:: INFORMATION SUPPLIED ::

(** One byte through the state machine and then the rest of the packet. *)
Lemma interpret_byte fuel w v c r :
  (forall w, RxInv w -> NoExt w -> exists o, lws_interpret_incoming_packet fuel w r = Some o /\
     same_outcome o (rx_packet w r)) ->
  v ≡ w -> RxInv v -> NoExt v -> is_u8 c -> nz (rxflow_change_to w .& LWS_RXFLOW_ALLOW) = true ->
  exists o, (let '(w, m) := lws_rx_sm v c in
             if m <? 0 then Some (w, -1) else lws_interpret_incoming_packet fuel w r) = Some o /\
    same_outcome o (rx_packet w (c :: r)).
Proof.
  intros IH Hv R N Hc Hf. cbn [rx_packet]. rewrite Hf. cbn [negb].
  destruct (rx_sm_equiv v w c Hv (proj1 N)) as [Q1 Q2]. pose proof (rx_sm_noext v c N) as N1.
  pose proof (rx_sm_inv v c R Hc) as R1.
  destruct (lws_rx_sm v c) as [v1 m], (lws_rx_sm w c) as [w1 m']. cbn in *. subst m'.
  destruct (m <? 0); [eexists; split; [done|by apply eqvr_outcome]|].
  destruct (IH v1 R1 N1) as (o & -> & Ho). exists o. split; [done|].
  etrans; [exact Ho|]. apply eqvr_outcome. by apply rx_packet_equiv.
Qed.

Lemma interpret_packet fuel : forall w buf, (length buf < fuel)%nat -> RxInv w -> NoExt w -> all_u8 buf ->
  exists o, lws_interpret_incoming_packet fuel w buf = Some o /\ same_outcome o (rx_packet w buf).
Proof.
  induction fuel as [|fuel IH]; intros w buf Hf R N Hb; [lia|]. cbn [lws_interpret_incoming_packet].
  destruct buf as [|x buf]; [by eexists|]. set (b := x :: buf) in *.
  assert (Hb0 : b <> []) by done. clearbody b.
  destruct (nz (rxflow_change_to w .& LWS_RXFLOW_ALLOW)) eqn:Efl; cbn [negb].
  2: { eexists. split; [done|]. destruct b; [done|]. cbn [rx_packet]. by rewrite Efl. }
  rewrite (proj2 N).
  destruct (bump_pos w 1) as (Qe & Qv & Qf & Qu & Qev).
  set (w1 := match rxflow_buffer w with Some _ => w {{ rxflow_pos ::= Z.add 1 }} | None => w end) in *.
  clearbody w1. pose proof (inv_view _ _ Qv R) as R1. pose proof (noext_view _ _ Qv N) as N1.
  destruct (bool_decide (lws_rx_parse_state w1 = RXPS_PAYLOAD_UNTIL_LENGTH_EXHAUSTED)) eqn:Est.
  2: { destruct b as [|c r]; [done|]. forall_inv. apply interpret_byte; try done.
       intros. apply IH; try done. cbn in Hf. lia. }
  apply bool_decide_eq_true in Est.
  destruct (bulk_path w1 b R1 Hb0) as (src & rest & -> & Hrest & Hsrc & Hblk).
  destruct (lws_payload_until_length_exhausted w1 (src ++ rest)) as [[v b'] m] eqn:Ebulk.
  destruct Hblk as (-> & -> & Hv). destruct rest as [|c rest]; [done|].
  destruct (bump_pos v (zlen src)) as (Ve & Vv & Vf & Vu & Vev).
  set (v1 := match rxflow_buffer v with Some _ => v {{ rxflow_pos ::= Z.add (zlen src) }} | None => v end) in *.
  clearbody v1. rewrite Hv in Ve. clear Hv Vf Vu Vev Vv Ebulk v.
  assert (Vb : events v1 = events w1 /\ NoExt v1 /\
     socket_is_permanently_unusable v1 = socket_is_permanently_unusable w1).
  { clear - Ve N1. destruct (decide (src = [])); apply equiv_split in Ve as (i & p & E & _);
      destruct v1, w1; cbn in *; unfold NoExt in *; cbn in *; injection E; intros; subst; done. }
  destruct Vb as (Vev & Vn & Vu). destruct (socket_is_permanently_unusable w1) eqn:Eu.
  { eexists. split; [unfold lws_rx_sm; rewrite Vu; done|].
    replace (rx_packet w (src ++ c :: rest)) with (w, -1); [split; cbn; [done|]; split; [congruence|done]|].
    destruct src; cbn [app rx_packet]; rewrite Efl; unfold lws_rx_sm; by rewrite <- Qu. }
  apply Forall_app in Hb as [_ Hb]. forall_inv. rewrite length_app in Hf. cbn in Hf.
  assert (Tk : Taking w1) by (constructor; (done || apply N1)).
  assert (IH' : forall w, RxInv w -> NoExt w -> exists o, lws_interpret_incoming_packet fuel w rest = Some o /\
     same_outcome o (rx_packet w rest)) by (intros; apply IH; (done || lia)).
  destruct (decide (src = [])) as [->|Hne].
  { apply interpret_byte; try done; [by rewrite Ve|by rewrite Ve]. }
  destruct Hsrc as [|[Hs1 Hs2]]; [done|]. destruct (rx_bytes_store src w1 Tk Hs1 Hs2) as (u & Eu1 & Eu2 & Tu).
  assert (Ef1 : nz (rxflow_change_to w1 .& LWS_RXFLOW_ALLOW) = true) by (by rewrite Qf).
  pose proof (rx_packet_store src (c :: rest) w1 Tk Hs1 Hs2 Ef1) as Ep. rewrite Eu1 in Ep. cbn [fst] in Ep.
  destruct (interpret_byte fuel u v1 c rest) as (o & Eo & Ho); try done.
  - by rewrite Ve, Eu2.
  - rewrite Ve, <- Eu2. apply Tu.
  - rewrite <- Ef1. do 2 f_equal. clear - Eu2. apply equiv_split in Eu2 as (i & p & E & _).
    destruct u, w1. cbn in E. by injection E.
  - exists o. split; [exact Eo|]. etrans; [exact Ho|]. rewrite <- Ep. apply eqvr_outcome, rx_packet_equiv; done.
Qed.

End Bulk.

:::

## EXERCISE REQUIREMENTS
Please return all of the entries shown above, exactly as they stand.

## RESULT OF THIS EXERCISE
(** One byte through the state machine and then the rest of the packet. *)
Lemma interpret_byte fuel w v c r :
  (forall w, RxInv w -> NoExt w -> exists o, lws_interpret_incoming_packet fuel w r = Some o /\
     same_outcome o (rx_packet w r)) ->
  v ≡ w -> RxInv v -> NoExt v -> is_u8 c -> nz (rxflow_change_to w .& LWS_RXFLOW_ALLOW) = true ->
  exists o, (let '(w, m) := lws_rx_sm v c in
             if m <? 0 then Some (w, -1) else lws_interpret_incoming_packet fuel w r) = Some o /\
    same_outcome o (rx_packet w (c :: r)).
Proof.
  intros IH Hv R N Hc Hf. cbn [rx_packet]. rewrite Hf. cbn [negb].
  destruct (rx_sm_equiv v w c Hv (proj1 N)) as [Q1 Q2]. pose proof (rx_sm_noext v c N) as N1.
  pose proof (rx_sm_inv v c R Hc) as R1.
  destruct (lws_rx_sm v c) as [v1 m], (lws_rx_sm w c) as [w1 m']. cbn in *. subst m'.
  destruct (m <? 0); [eexists; split; [done|by apply eqvr_outcome]|].
  destruct (IH v1 R1 N1) as (o & -> & Ho). exists o. split; [done|].
  etrans; [exact Ho|]. apply eqvr_outcome. by apply rx_packet_equiv.
Qed.

Lemma interpret_packet fuel : forall w buf, (length buf < fuel)%nat -> RxInv w -> NoExt w -> all_u8 buf ->
  exists o, lws_interpret_incoming_packet fuel w buf = Some o /\ same_outcome o (rx_packet w buf).
Proof.
  induction fuel as [|fuel IH]; intros w buf Hf R N Hb; [lia|]. cbn [lws_interpret_incoming_packet].
  destruct buf as [|x buf]; [by eexists|]. set (b := x :: buf) in *.
  assert (Hb0 : b <> []) by done. clearbody b.
  destruct (nz (rxflow_change_to w .& LWS_RXFLOW_ALLOW)) eqn:Efl; cbn [negb].
  2: { eexists. split; [done|]. destruct b; [done|]. cbn [rx_packet]. by rewrite Efl. }
  rewrite (proj2 N).
  destruct (bump_pos w 1) as (Qe & Qv & Qf & Qu & Qev).
  set (w1 := match rxflow_buffer w with Some _ => w {{ rxflow_pos ::= Z.add 1 }} | None => w end) in *.
  clearbody w1. pose proof (inv_view _ _ Qv R) as R1. pose proof (noext_view _ _ Qv N) as N1.
  destruct (bool_decide (lws_rx_parse_state w1 = RXPS_PAYLOAD_UNTIL_LENGTH_EXHAUSTED)) eqn:Est.
  2: { destruct b as [|c r]; [done|]. forall_inv. apply interpret_byte; try done.
       intros. apply IH; try done. cbn in Hf. lia. }
  apply bool_decide_eq_true in Est.
  destruct (bulk_path w1 b R1 Hb0) as (src & rest & -> & Hrest & Hsrc & Hblk).
  destruct (lws_payload_until_length_exhausted w1 (src ++ rest)) as [[v b'] m] eqn:Ebulk.
  destruct Hblk as (-> & -> & Hv). destruct rest as [|c rest]; [done|].
  destruct (bump_pos v (zlen src)) as (Ve & Vv & Vf & Vu & Vev).
  set (v1 := match rxflow_buffer v with Some _ => v {{ rxflow_pos ::= Z.add (zlen src) }} | None => v end) in *.
  clearbody v1. rewrite Hv in Ve. clear Hv Vf Vu Vev Vv Ebulk v.
  assert (Vb : events v1 = events w1 /\ NoExt v1 /\
     socket_is_permanently_unusable v1 = socket_is_permanently_unusable w1).
  { clear - Ve N1. destruct (decide (src = [])); apply equiv_split in Ve as (i & p & E & _);
      destruct v1, w1; cbn in *; unfold NoExt in *; cbn in *; injection E; intros; subst; done. }
  destruct Vb as (Vev & Vn & Vu). destruct (socket_is_permanently_unusable w1) eqn:Eu.
  { eexists. split; [unfold lws_rx_sm; rewrite Vu; done|].
    replace (rx_packet w (src ++ c :: rest)) with (w, -1); [split; cbn; [done|]; split; [congruence|done]|].
    destruct src; cbn [app rx_packet]; rewrite Efl; unfold lws_rx_sm; by rewrite <- Qu. }
  apply Forall_app in Hb as [_ Hb]. forall_inv. rewrite length_app in Hf. cbn in Hf.
  assert (Tk : Taking w1) by (constructor; (done || apply N1)).
  assert (IH' : forall w, RxInv w -> NoExt w -> exists o, lws_interpret_incoming_packet fuel w rest = Some o /\
     same_outcome o (rx_packet w rest)) by (intros; apply IH; (done || lia)).
  destruct (decide (src = [])) as [->|Hne].
  { apply interpret_byte; try done; [by rewrite Ve|by rewrite Ve]. }
  destruct Hsrc as [|[Hs1 Hs2]]; [done|]. destruct (rx_bytes_store src w1 Tk Hs1 Hs2) as (u & Eu1 & Eu2 & Tu).
  assert (Ef1 : nz (rxflow_change_to w1 .& LWS_RXFLOW_ALLOW) = true) by (by rewrite Qf).
  pose proof (rx_packet_store src (c :: rest) w1 Tk Hs1 Hs2 Ef1) as Ep. rewrite Eu1 in Ep. cbn [fst] in Ep.
  destruct (interpret_byte fuel u v1 c rest) as (o & Eo & Ho); try done.
  - by rewrite Ve, Eu2.
  - rewrite Ve, <- Eu2. apply Tu.
  - rewrite <- Ef1. do 2 f_equal. clear - Eu2. apply equiv_split in Eu2 as (i & p & E & _).
    destruct u, w1. cbn in E. by injection E.
  - exists o. split; [exact Eo|]. etrans; [exact Ho|]. rewrite <- Ep. apply eqvr_outcome, rx_packet_equiv; done.
Qed.

End Bulk.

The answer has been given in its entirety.